Chapter 3 – Bringing learning together

“To achieve a more rich, cohesive, and productive learning experience, we must consider the
links that exist between different learning activities within and between themes.” Providers learners with a coherent episode. Reinforces learning and strengthen future learning.

Suggests the following

  • Learning themes are mad up of
    • Learning activities (e.g. creating an animation) which are connected/embedded across different themes into
    • Learning episodes (e.g. lessons, projects units) that are linked/sequenced to create..
    • broader Learning Experience at class, school etc levels.

Linking learning activities

57% of examples encompassed two or more forms of learning. Some with different learning activities within the one theme, others had learning activities across multiple themes. Often there would be a primary theme and another used as supports.
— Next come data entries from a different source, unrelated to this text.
Lemma finish_preserves tr s c h ret rep s' reply :
  srv_inv tr s -> dispatch_finish isdead s c h ret rep = Ret s' ->
  (rep' ← pack_reply_header rep (ReplyHeader (rq_xid h) ret); message rep') = Ret reply ->
  srv_inv (tr ++ [EvDone h reply]) s'.
Proof.
  intros (Hw & Hh & Hnd) E Em.
  apply dispatch_finish_spec in E as (rep' & bytes & c' & b & Ep & Em' & Hsz & Hb & Hc & _).
  rewrite Ep in Em. cbn [mbind res_bind] in Em. rewrite Em' in Em. injection Em as <-.
  pose proof (finish_core_elem _ _ _ _ _ _ _ Hc) as He.
  destruct (finish_core_heap _ _ _ _ _ _ _ Hc) as (_ & Hfr & Hp).
  set (p := next_block (s_heap s)) in *.
  assert (executed (tr ++ [EvDone h b]) = executed tr) as Hex.
  { rewrite executed_app. unfold executed at 2. simpl. by rewrite app_nil_r. }
  split_and!; [|by eapply finish_heap_inv; [| |intros clt; apply Hw]|by rewrite Hex].
  intros clt. pose proof (finish_core_xids _ _ _ _ _ _ _ clt Hc) as Hx. constructor.
  - apply win_sorted_xids. rewrite Hx. apply win_sorted_xids, Hw.
  - rewrite Hex. eapply covers_xids; [symmetry; exact Hx|apply Hw].
  - intros r' Hr' Hcb. destruct (He clt r' Hr') as (r & Hr & _ & [->|(_ & _ & _ & ->)]); [|done].
    by apply (wi_empty _ _ _ _ (Hw clt)).
  - intros r' Hr' Hcb. destruct (He clt r' Hr') as (r & Hr & _ & [->|(Hlt & -> & _ & ->)]).
    + destruct (wi_reply _ _ _ _ (Hw clt) r Hr Hcb) as (b' & Hl & (rh & Hin & ? & ?)).
      exists b'. split; [|exists rh; split; [apply elem_of_app; by left|done]].
      rewrite (load_frame _ _ (s_heap s)); [done|]. intros a Ha. apply Hfr. intros ->.
      apply (hi_alloc _ _ Hh clt) in Ha; [|done]. apply (hi_fresh _ _ Hh) in Ha. fold p in Ha. lia.
    + exists b. split; [|exists h; split; [apply elem_of_app; right; left|done]].
      unfold load. cbn [r_buf r_sz]. fold p. rewrite Hp by done. by rewrite Hsz, Hb.
Qed.

(** ** Every reachable state satisfies the invariant *)

Lemma sys_inv tr s : reachable sys_init sys_step tr s -> srv_inv tr (srv s).
Proof.
  apply (reachable_invariant sys_init sys_step (fun tr s => srv_inv tr (srv s))); clear tr s.
  - intros s (Hw & Hb & _ & _ & _). split_and!; rewrite ?Hw; [|constructor|constructor].
    + intros clt. unfold window_of. rewrite lookup_empty. simpl.
      constructor; [constructor|intros x Hx; set_solver|set_solver|set_solver].
    + done.
    + intros clt r a Hr. unfold window_of in Hr. rewrite lookup_empty in Hr. set_solver.
    + intros clt r clt' r' a Hr. unfold window_of in Hr. rewrite lookup_empty in Hr. set_solver.
  - intros tr s e s' Hi Hs.
    destruct Hs as [s run c req s' f h args Hh E|s run c req s' Hh E|s r1 r2 c h ret rep b s' E Eb];
      simpl in *.
    + apply (begin_preserves tr s c req s' (Run f h args) Hi Hh E).
    + apply (begin_preserves tr s c req s' Finished Hi Hh E).
    + by eapply finish_preserves.
Qed.

Implicit Types s : rpcs (St := St).

(** ** Connection references

    The table of latest connections holds one reference per entry, every running
    request one; [owed] counts those that are not the table's. *)

Definition conn_refs (cs : gmap Z conn) (c : conn) : Z :=
  Z.of_nat (size (filter (fun kv => kv.2 = c) cs)).

Definition one (c c' : conn) : Z := if decide (c = c') then 1 else 0.

Lemma conn_refs_insert cs k c c' :
  cs !! k = None -> conn_refs (<[k := c]> cs) c' = conn_refs cs c' + one c c'.
Proof.
  intros E. unfold conn_refs, one. rewrite map_filter_insert. simpl. case_decide.
  - rewrite map_size_insert_None; [lia|]. apply map_lookup_filter_None. by left.
  - rewrite delete_id by done. lia.
Qed.

Lemma conn_refs_replace cs k c0 c c' :
  cs !! k = Some c0 -> conn_refs (<[k := c]> cs) c' = conn_refs cs c' + one c c' - one c0 c'.
Proof.
  intros E. rewrite <- (insert_delete_id cs k c0 E) at 2. rewrite <- insert_delete_eq.
  rewrite !conn_refs_insert by apply lookup_delete_eq. lia.
Qed.

Definition owed (s : rpcs (St := St)) (c : conn) : Z := ref s c - conn_refs (conns_ s) c.

Lemma conn_refs_nonneg cs c : 0 <= conn_refs cs c.
Proof. unfold conn_refs. lia. Qed.

Lemma ref_incref s c c' : ref (incref s c) c' = ref s c' + one c c'.
Proof.
  unfold ref, incref, one. simpl. case_decide; [subst; rewrite lookup_insert_eq; simpl; unfold ref; lia|].
  rewrite lookup_insert_ne by done. lia.
Qed.

Lemma decref_ok s c : 1 <= ref s c ->
  exists s', decref s c = Ret s' /\ core s' = core s /\ conns_ s' = conns_ s /\
    forall c', ref s' c' = ref s c' - one c c'.
Proof.
  intros Hr. unfold decref. rewrite VERIFY_true by (apply Z.leb_le; lia). rsimpl.
  eexists. split_and!; [done|done|done|]. intros c'. unfold ref at 1, one. simpl.
  case_decide; [subst; rewrite lookup_insert_eq; simpl; lia|].
  rewrite lookup_insert_ne by done. unfold ref. lia.
Qed.

Lemma owed_incref s c c' : owed (incref s c) c' = owed s c' + one c c'.
Proof. unfold owed. rewrite ref_incref. simpl. lia. Qed.

(** The table keeps its own references: the caller's are untouched. *)
Lemma save_conn_ok s clt c :
  (forall c', 0 <= owed s c') ->
  exists s', save_conn create_time s clt c = Ret s' /\ core s' = core s /\
    (forall c', owed s' c' = owed s c') /\ is_Some (conns_ s' !! clt) /\
    (forall clt', is_Some (conns_ s !! clt') -> is_Some (conns_ s' !! clt')).
Proof.
  intros Ho. unfold save_conn. destruct (conns_ s !! clt) as [c0|] eqn:E.
  - destruct (_ <? 0); [|exists s; by split_and!].
    destruct (decref_ok s c0) as (s1 & -> & Hc & Hcs & Hr).
    { pose proof (Ho c0) as Ho0. unfold owed in Ho0. rewrite <- (insert_delete_id _ _ _ E) in Ho0.
      rewrite conn_refs_insert in Ho0 by apply lookup_delete_eq.
      unfold one in Ho0. rewrite decide_True in Ho0 by done.
      pose proof (conn_refs_nonneg (delete clt (conns_ s)) c0). lia. }
    rsimpl. eexists. split_and!; [done|done| | |]; simpl.
    + intros c'. unfold owed. simpl. change (ref (set_conns _ _) c') with (ref (incref s1 c) c').
      rewrite ref_incref, Hr, Hcs, (conn_refs_replace _ _ c0) by done. lia.
    + rewrite lookup_insert_eq. eauto.
    + intros clt' Hs. rewrite Hcs. apply lookup_insert_is_Some'. by right.
  - eexists. split_and!; [done|done| | |]; simpl.
    + intros c'. unfold owed. simpl. change (ref (set_conns _ _) c') with (ref (incref s c) c').
      rewrite ref_incref, conn_refs_insert by done. lia.
    + rewrite lookup_insert_eq. eauto.
    + intros clt' Hs. apply lookup_insert_is_Some'. by right.
Qed.

(** A reply built on a marshalled result. *)
Lemma pack_reply_header_content rep content t h :
  m_at rep content t -> (24 <= length content)%nat -> Z.of_nat (length content) < PDU_LIMIT ->
  exists rep' content', pack_reply_header rep h = Ret rep' /\ m_at rep' content' t.
Proof.
  intros Hm Hlen Hlim.
  edestruct (pack_reply_header_at rep (take 4 content) (take 8 (drop 4 content)) (drop 12 content) t h)
    as (rep' & -> & Hm').
  - change 12%nat with (4 + 8)%nat. rewrite <- (drop_drop content 8 4), take_drop, take_drop. exact Hm.
  - rewrite length_take. lia.
  - rewrite length_take, length_drop. lia.
  - rewrite length_drop. lia.
  - eauto.
Qed.

(** Replies without a body are always built. *)
Lemma failure_reply_ok h :
  exists rep b, pack_reply_header marshall_new h = Ret rep /\ message rep = Ret b.
Proof.
  destruct marshall_new_rep as [t Hm].
  destruct (pack_reply_header_content _ _ _ h Hm) as (rep & content & -> & (Hb & _ & Hi & _));
    [done|done|].
  exists rep. unfold message. rewrite Hb, Hi. cbn [deref]. rsimpl. rewrite defined_true; [by eexists|].
  apply andb_true_iff. rewrite !Z.leb_le, !length_app. lia.
Qed.

Lemma core_inv (s s' : rpcs (St := St)) tr : core s' = core s -> srv_inv tr s -> srv_inv tr s'.
Proof. unfold core, srv_inv. intros [= -> -> _]. done. Qed.

(** In a good state [checkduplicate_and_update] answers, and a stored reply it
    points to can be read. *)
Lemma check_total tr s clt xid xr :
  srv_inv tr s -> xr < xid ->
  exists ws st b1 sz1 hp,
    checkduplicate_and_update (reply_window_ s) clt xid xr None 0 (s_heap s) = Ret (ws, st, b1, sz1, hp) /\
    verdict (window_of (reply_window_ s) clt) xid st b1 sz1 /\
    (st = DONE -> exists b, load b1 sz1 hp = Ret b /\ replied tr clt xid b).
Proof.
  intros (Hw & Hh & Hnd) Hxr.
  destruct (check_inv (reply_window_ s) clt xid xr None 0 (s_heap s)) as
    (k & st & b1 & sz1 & hp & E & Hv & Hk & Hne & _ & _ & Hfr); [apply Hw|done|].
  do 5 eexists. split_and!; [exact E|done|]. intros ->. inversion Hv as [| | |r Hr Hx Hcb]; subst.
  destruct (wi_reply _ _ _ _ (Hw clt) r Hr Hcb) as (b & Hl & Hrep).
  exists b. split; [|done]. rewrite (load_frame _ _ (s_heap s)); [done|]. intros a Ha. apply Hfr.
  intros r' Hr' Ha'.
  destruct (hi_inj _ _ Hh clt r clt r' a) as [_ E2]; [done|by eapply elem_take|done|done|].
  apply (proj1 (Forall_forall _ _) Hk) in Hr'. lia.
Qed.

(** The server may act on this request: its header is bad, it is for another
    incarnation of the server, or it names a registered procedure. *)
Definition acceptable s (h : req_header) (args : unmarshall) : Prop :=
  u_ok args = false \/ (rq_srv_nonce h <> 0 /\ rq_srv_nonce h <> nonce_ s) \/
  is_Some (procs_ s !! rq_proc h).

(** The start of [dispatch] returns, and gives back the request's reference
    unless the handler is to run. *)
Definition begin_refs s s' (c : conn) (h : req_header) (j : job (St := St)) : Prop :=
  (forall clt, is_Some (conns_ s !! clt) -> is_Some (conns_ s' !! clt)) /\
  match j with
  | Run _ h' _ => h' = h /\ (forall c', owed s' c' = owed s c') /\
      (rq_clt_nonce h <> 0 -> is_Some (conns_ s' !! rq_clt_nonce h))
  | Finished => forall c', owed s c' - one c c' <= owed s' c' <= owed s c'
  end.

Lemma decref_finish s0 s c h :
  1 <= owed s c -> (forall c', owed s c' = owed s0 c') ->
  (forall clt, is_Some (conns_ s0 !! clt) -> is_Some (conns_ s !! clt)) ->
  exists s', (s' ← decref s c; Ret (s', Finished (St := St))) = Ret (s', Finished) /\
    begin_refs s0 s' c h Finished.
Proof.
  intros Ho Heq Hm. pose proof (conn_refs_nonneg (conns_ s) c).
  destruct (decref_ok s c) as (s' & -> & _ & Hcs & Hr); [unfold owed in Ho; lia|].
  exists s'. split; [done|]. split; [by rewrite Hcs|]. intros c'. rewrite <- (Heq c').
  unfold owed. rewrite Hr, Hcs. unfold one. case_decide; lia.
Qed.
Through making, with others and through exploring most often used in a supporting role.

Chapter 4 – Context is important

Context is crucial for success with technology. Realising the potential of digital tools is contingent on how we use them and the context of learning.

Uses one of the author’s models – Luckin’s Ecology of Resource which essentially

  • Has the learner surrounded by
    • Environment;
      Most examples from formal schooling – primary and secondary. The classroom may have specialist equipment/expertise that makes it easier. Digital tools tend to be usable in many environments.

      All learning environments have formal/informal rules for behaviour of teacher and student. This can limit technology use. Existing infrastructure may also limit it.

    • Knowledge and Skills;
      The way knowledge is organised shapes learning. e.g. separation in disciplines. Certain learning activities better suit some subjects. The whole question of what is knowledge is also a factor.
    • People;
      Teachers’ have a role to play in having innovations succeed. PD is an issue. Peer learners also impact on learners. Technology can help. Not to mention other people within school – technical staff, teaching assistants, leadership etc. Not to mention the broader community.
    • Tools.
      Breaks digital tools into hardware, applications, networks and platforms. Mentions infrastructure. Cloud computing. Thin clients (dead already). BYOD not mentioned. Lists three factors that can constrain wider adoption: cost, complexity, safety.
  • Between those and the learner are a set of filters.
  • Understanding these helps predict likely impact of technology and help roll them out.

Chapter 5 – Bringing research into reality

Understanding how technology can be used to improve learning is only part of the answer. Systemic challenges need to be addressed.

Learning from the evidence

Repeats the adage that technology alone won’t improve education, “we need to make better and more creative use of them” (p. 59)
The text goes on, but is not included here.